Rutherford remained where he stood, motionless. Then, almost mechanically, he felt in his pocket for matches, and relit his pipe.
Half an hour passed. Then the door opened slowly. Peggy came in. She was pale, and her eyes were red. She smiled--a pathetic little smile.
'Peggy!'
He took a step towards her.
She held out her hand.
'I'm sorry, George. I feel mean.'
'Dear old girl, what rot!'
'I do. You don't know how mean I feel. You've been real nice to me, George. Thought I'd look in and say I was sorry. Good night, George!'
On the following night he waited, but she did not come. The nights went by, and still she did not come. And one morning, reading his paper, he saw that The Island of Girls had gone west to Chicago.
4
Things were not running well for Rutherford. He had had his vacation, a golden fortnight of fresh air and sunshine in the Catskills, and was back in Alcala, trying with poor success, to pick up the threads of his work.
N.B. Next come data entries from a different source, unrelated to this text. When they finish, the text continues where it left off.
Lemma reorganize_saved fuel c l l' bh :
  represents c l -> distinct_txs l -> main_chain (ch_store c) l' -> head l = head l' -> bHeader <$> last l' = Some bh ->
  (length l + length l' <= fuel)%nat ->
  match reorganizeChain fuel bh c with
  | (CErr e, c') => c' = c /\ exists e', e = ErrUtxo e'
  | (_, c') => saved_as c c' l l' bh
  end.
Proof.
  intros Hr Hd Hm' H0 Hl' Hf. pose proof (prepare_spec fuel c l l' bh Hr Hd Hm' H0 Hl' Hf) as Hp.
  unfold Chain.reorganizeChain. unfold mbind at 1, M_bind at 1, lift. destruct (prepare _ _ _ _ _) as [[nodes r]|e|]; [|by split|done].
  destruct Hp as (k & Hk & -> & Hu & Hc). unfold mbind, M_bind, setState, removeTransactions, update.
  destruct (LastFinalized (ch_casper c)) as [fh fhash] eqn:Ef.
  set (c1 := set_pool _ _). assert (Hc1 : ch_best c1 = bh /\ ch_store c1 = SaveChainStatus bh (bHeader <$> drop (S k) l') (utxoView r) (contractView r) fh fhash (ch_store c))
    by (unfold c1; by destruct c). clearbody c1.
  pose proof (restore_only_pool (map_range (txsToRestore r)) c1) as Hpool. destruct (for_each _ _ c1) as [res c'].
  destruct Hpool as (Hs & Hb & He). destruct Hc1 as [Hb1 Hs1].
  assert (saved_as c c' l l' bh) by (exists k, r; split_and!; [done..|congruence|by rewrite Hs, Hs1, Ef]).
  destruct res as [| e |]; [done|by destruct (He e)|done].
Qed.

Lemma reorganize_spec fuel c l l' bh :
  represents c l -> distinct_txs l -> main_chain (ch_store c) l' -> head l = head l' -> bHeader <$> last l' = Some bh ->
  (length l + length l' <= fuel)%nat ->
  match reorganizeChain fuel bh c with
  | (CErr e, c') => c' = c /\ exists e', e = ErrUtxo e'
  | (_, c') => represents c' l' \/ collision (contracts (blocks_txs l)) (contracts (blocks_txs l))
  end.
Proof.
  intros Hr Hd Hm' H0 Hl' Hf. pose proof (reorganize_saved fuel c l l' bh Hr Hd Hm' H0 Hl' Hf) as Hs.
  assert (Hrep : forall c', saved_as c c' l l' bh -> represents c' l' \/ collision (contracts (blocks_txs l)) (contracts (blocks_txs l))).
  { intros c' (k & r & Hk & Hu & [Hc|] & Hb & Hst); [left|by right]. by eapply represents_saved. }
  destruct (reorganizeChain fuel bh c) as [[|e|] c']; auto.
Qed.

Lemma reorganize_done fuel c l l' bh :
  represents c l -> distinct_txs l -> main_chain (ch_store c) l' -> head l = head l' -> bHeader <$> last l' = Some bh ->
  (length l + length l' <= fuel)%nat -> (reorganizeChain fuel bh c).1 = COk tt ->
  ~ collision (contracts (blocks_txs l)) (contracts (blocks_txs l)) ->
  represents (reorganizeChain fuel bh c).2 l'.
Proof.
  intros Hr Hd Hm' H0 Hl' Hf Hok Hc. pose proof (reorganize_spec fuel c l l' bh Hr Hd Hm' H0 Hl' Hf) as Hs.
  destruct (reorganizeChain fuel bh c) as [res c']. cbn [fst snd] in *. subst res. by destruct Hs.
Qed.
(** ** Blocks *)

Lemma kept_newChild p : kept (newChild (L := L) p).
Proof.
  kbind. intros c Hc. eapply keeps_then; [by apply kept_new|]. intros q _.
  eapply keeps_then; [apply keeps_writes; intros s; apply set_tree_links|]. intros _ _. by apply keeps_pure.
Qed.
Lemma kept_increase p b : blk_wf b -> kept (increase (L := L) p b).
Proof.
  intros Hb. kskip. eapply (keeps_then (fun r => match r with inr c => cp_wf c | inl _ => True end)).
  - apply keeps_or_panic. intros [|c] Hi; [done|by eapply Increase_wf].
  - intros [|c] Hc; [by apply keeps_stop|by apply kept_write].
Qed.
Lemma kept_extend p b : blk_wf b -> kept (extend (L := L) p b).
Proof.
  intros Hb. eapply keeps_then.
  - instantiate (1 := fun _ => True). case_match; [apply kept_newChild|by apply keeps_pure].
  - intros q _. eapply keeps_then; [by apply kept_increase|]. intros _ _. by apply keeps_pure.
Qed.
Lemma kept_checkpointNodeByHash fuel h : kept (checkpointNodeByHash (L := L) fuel h).
Proof.
  revert h. induction fuel as [|fuel IH]; intros h; cbn [checkpointNodeByHash]; [by apply keeps_stop|]. kskip.
  case_match; [by apply keeps_pure|]. kbind. intros b Hb. case_match; [by apply keeps_stop|].
  eapply keeps_then; [apply IH|]. intros q _. by apply kept_extend.
Qed.
Lemma kept_lastJustified_loop fuel q : kept (lastJustified_loop (L := L) fuel q).
Proof.
  revert q. induction fuel as [|fuel IH]; intros [q|]; cbn [lastJustified_loop]; [by apply keeps_stop..| |by apply keeps_pure].
  kskip. case_match; [by apply keeps_pure|]. kskip. apply IH.
Qed.
Lemma keeps_myVerification t : keeps (fun v => forall x, v = Some x -> vote_wf x) (myVerification (L := L) t).
Proof.
  kskip. case_match; [by apply keeps_pure|]. eapply keeps_then.
  - instantiate (1 := fun _ => True). kskip. kskip. apply kept_lastJustified_loop.
  - intros [src|] _; [|by apply keeps_pure]. eapply keeps_then; [apply keeps_try, keeps_convertVerification|].
    intros [e|v] Hv; [by apply keeps_pure|]. case_match; [by apply keeps_pure|].
    eapply keeps_then; [apply (keeps_try (fun _ => True)), kept_verifyVerification|]. intros [e|u] _; apply keeps_pure; [done|].
    by intros x [= <-].
Qed.
Lemma keeps_applyMyVerification t ls : Forall link_wf ls -> keeps (Forall link_wf) (applyMyVerification (L := L) t ls).
Proof.
  intros Hls. eapply keeps_then; [apply keeps_myVerification|]. intros [v|] Hv; [|by apply keeps_pure]. kskip.
  destruct (Hv v eq_refl) as [Hh Hl].
  eapply (keeps_then (fun r => Forall link_wf r.1)); [apply keeps_or_panic; intros [ls' l] Ha; by eapply AddSupLink_wf|].
  intros [ls' l] Hls'. by apply keeps_pure.
Qed.
Lemma kept_filter_valid vs : kept (filter_valid (L := L) vs).
Proof.
  induction vs as [|v vs IH]; cbn [filter_valid]; [by apply keeps_pure|].
  eapply keeps_then; [apply (keeps_try (fun _ => True)), kept_verifyVerification|]. intros r _.
  eapply keeps_then; [exact IH|]. intros x _. by apply keeps_pure.
Qed.
Lemma kept_applySupLinks t ls : kept (applySupLinks (L := L) t ls).
Proof.
  kskip. case_match; [by apply keeps_pure|]. eapply keeps_then; [|intros x _; by apply keeps_pure].
  instantiate (1 := fun _ => True). clear. induction ls as [|l ls IH]; cbn [applySupLinks_loop]; [by apply keeps_pure|].
  eapply keeps_then; [instantiate (1 := fun _ => True)|intros vs _; kskip; eapply keeps_then; [exact IH|intros r _; by apply keeps_pure]].
  kskip. kskip. case_match; [by apply keeps_stop|]. eapply keeps_then; [apply keeps_supLinkToVerifications|]. intros vs _. apply kept_filter_valid.
Qed.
But though the Indian Summer had begun, and there was energy in the air, night after night he sat idle in his room; night after night went wearily to bed, oppressed with a dull sense of failure. He could not work. He was restless. His thoughts would not concentrate themselves. Something was wrong; and he knew what it was, though he fought against admitting it to himself. It was the absence of Peggy that had brought about the change. Not till now had he realized to the full how greatly her visits had stimulated him. He had called her laughingly his mascot; but the thing was no joke. It was true. Her absence was robbing him of the power to write.